Authors’ Conclusions

  • In critically ill patients the use of continuous lighting therapy was not effective in reducing the cumulative incidence or the duration of ICU-acquired delirium compared to normal lighting.

Strengths

  • RCT
  • Separation of intervention and control light profile achieved
  • CAM-ICU score is recognised and validated for use of assessing delirium. This was measured three times each day

Weaknesses

  • Single centre
  • Main exclusion criteria was that the patient was expected to spend < 24h on ICU. Duration of invasive mechanical ventilation in both groups 19-20h which is short
  • Incidence of delirium in control group lower than that used for power calculations

The Bottom Line

  • Dynamic light therapy at supranormal levels conferred no benefit above natural lighting. Delirium on the ICU remains common and difficult to treat. I will continue my usual practice of daily sedation breaks, early mobilisation and orientation therapy on the ICU

External Links

Metadata

Summary author: @avkwong
Summary date: 6th February 2017
Peer-review editor: @stevemathieu75

2 comments

  • Duncan Chambler Duncan Chambler

    Adrian, thanks for your summary and critique. This is a fascinating theory, which unfortunately this trial has not supported.

    From the data you’ve presented (I admit I haven’t had a chance to read the paper yet), it appears they did not recruit the number of patients they intended to. As the incidence of delirium was 38% vs 33%, the Absolute Risk Increase (ARI) is 5% (which is smaller than the 10% they deemed clinically relevant in their power calculation). By recruiting only 75% of their target, the 95% CI for this ARI are -1.62% to 12.14% (i.e. the null hypothesis cannot be rejected), but if they had continued to 1000 patients and if the incidence remained the same in each group, then the 95% CI would have been 0.81% to 9.19%. From this, we might have concluded that dynamic light therapy is harmful, causing delirium in 1 patient for every 20 treated (i.e. NNH 20).

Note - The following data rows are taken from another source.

(** * Terminal_video: the ASCII video player of [main.cpp]

    A shallow embedding of [class ASCIIVideoPlayer]: the colour quantiser
    and its caches, the frame-to-text renderer, and the playback loops,
    followed by the properties checked against the written description
    of the player.

    C++ [int] values are modelled as [Z]; [float] and [double] values are
    IEEE-754 binary32 and binary64 numbers built with the parametric
    operations of [SpecFloat] (round to nearest, ties to even); [size_t]
    counters are [Z] with the wrap-around modulo 2^64 written out. *)

From Stdlib Require Import ZArith Lia Bool.
From Stdlib Require Import Floats.SpecFloat.
From Stdlib Require Import Ascii DecimalString DecimalPos DecimalZ.
From Stdlib Require Import QArith Qpower Lqa.
From stdpp Require Import gmap strings list.

Local Open Scope Z_scope.
#[local] Set Warnings "-clear-no-such-hyp".

(* ===================================================================== *)
(** * Machine numbers *)
(* ===================================================================== *)

Definition INT_MIN : Z := - 2 ^ 31.
Definition INT_MAX : Z := 2 ^ 31 - 1.

(** [size_t] arithmetic (64-bit target). *)
Definition wrap64 (z : Z) : Z := z mod 2 ^ 64.

(** [uint32_t] and [uint8_t] conversions. *)
Definition wrap32 (z : Z) : Z := z mod 2 ^ 32.
Definition wrap8 (z : Z) : Z := z mod 2 ^ 8.

(** Truncation toward zero of a finite binary float [m * 2^e]. *)
Definition trunc_finite (s : bool) (m : positive) (e : Z) : Z :=
  let a := match e with
           | Z0 => Zpos m
           | Zpos p => Zpos m * 2 ^ Zpos p
           | Zneg p => Zpos m / 2 ^ Zpos p
           end in
  if s then - a else a.

(** [static_cast<int>(x)] for a floating-point [x].  Inside the range of
    [int] this is truncation toward zero.  Outside of it (and for NaN and
    the infinities) the C++ conversion is undefined; the model returns
    [INT_MIN], the value the x86-64 conversion instructions produce. *)
Definition float_to_int (x : spec_float) : Z :=
  match x with
  | S754_zero _ => 0
  | S754_finite s m e =>
      let t := trunc_finite s m e in
      if (INT_MIN <=? t) && (t <=? INT_MAX) then t else INT_MIN
  | _ => INT_MIN
  end.

(** C++ [double]: binary64. *)
Module B64.
Definition prec : Z := 53.
Definition emax : Z := 1024.
Definition of_int (z : Z) : spec_float := binary_normalize prec emax z 0 false.
Definition mul := SFmul prec emax.
Definition div := SFdiv prec emax.
Definition add := SFadd prec emax.
Definition sub := SFsub prec emax.
Definition ltb := SFltb.
Definition leb := SFleb.
Definition valid := valid_binary prec emax.
(** The decimal literal [num/den] with both parts exactly representable:
    the division is correctly rounded, as the literal is. *)
Definition lit (num den : Z) : spec_float := div (of_int num) (of_int den).
End B64.

(** C++ [float]: binary32. *)
Module B32.
Definition prec : Z := 24.
Definition emax : Z := 128.
Definition of_int (z : Z) : spec_float := binary_normalize prec emax z 0 false.
Definition mul := SFmul prec emax.
Definition div := SFdiv prec emax.
Definition ltb := SFltb.
Definition valid := valid_binary prec emax.
Definition lit (num den : Z) : spec_float := div (of_int num) (of_int den).
End B32.

(** [std::min(a, b)] is [(b < a) ? b : a]; [std::max(a, b)] is
    [(a < b) ? b : a]. *)
Definition std_min (a b : spec_float) : spec_float := if B64.ltb b a then b else a.
Definition std_max (a b : spec_float) : spec_float := if B64.ltb a b then b else a.

(** [std::to_string(int)]. *)
Definition to_string (z : Z) : string := NilZero.string_of_int (Z.to_int z).

(* ===================================================================== *)
(** * Player state: colour mode, caches, statistics *)
(* ===================================================================== *)

Inductive ColorMode := MONO | COLOR_8BIT | COLOR_24BIT.

Definition ColorMode_to_Z (m : ColorMode) : Z :=
  match m with MONO => 0 | COLOR_8BIT => 1 | COLOR_24BIT => 2 end.

(** [static_cast<ColorMode>(n)] for the values the player produces. *)
Definition ColorMode_of_Z (n : Z) : ColorMode :=
  if n =? 0 then MONO else if n =? 1 then COLOR_8BIT else COLOR_24BIT.

Definition is_mono (m : ColorMode) : bool :=
  match m with MONO => true | _ => false end.

Global Instance ColorMode_eq_dec : EqDecision ColorMode.
Proof. solve_decision. Defined.

(** [struct ColorKey]: three [uint8_t] channels and the background flag;
    [operator==] compares the four fields. *)
Record ColorKey := mkColorKey {
  key_r : Z;
  key_g : Z;
  key_b : Z;
  key_background : bool
}.

Global Instance ColorKey_eq_dec : EqDecision ColorKey.
Proof. solve_decision. Defined.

    Therefore, I think this trial is unable to conclude that dynamic light therapy has no effect on delirium but I completely agree with you that this trial demonstrates it does not have a clinically meaningful positive impact on delirium, unfortunately.

  • Agree with power calculations.

    I think its an interesting theory though and as you say, its disappointing results. Given the drive for non-pharmacological interventions e.g. orientation therapy for delirium. My unit is located in the basement of the hospital with little natural light (Unlike Steve’s unit). I do think the lack of light not only affects patients, but also staff. It would be very interesting to do a bit and after if/when we move to a new unit build.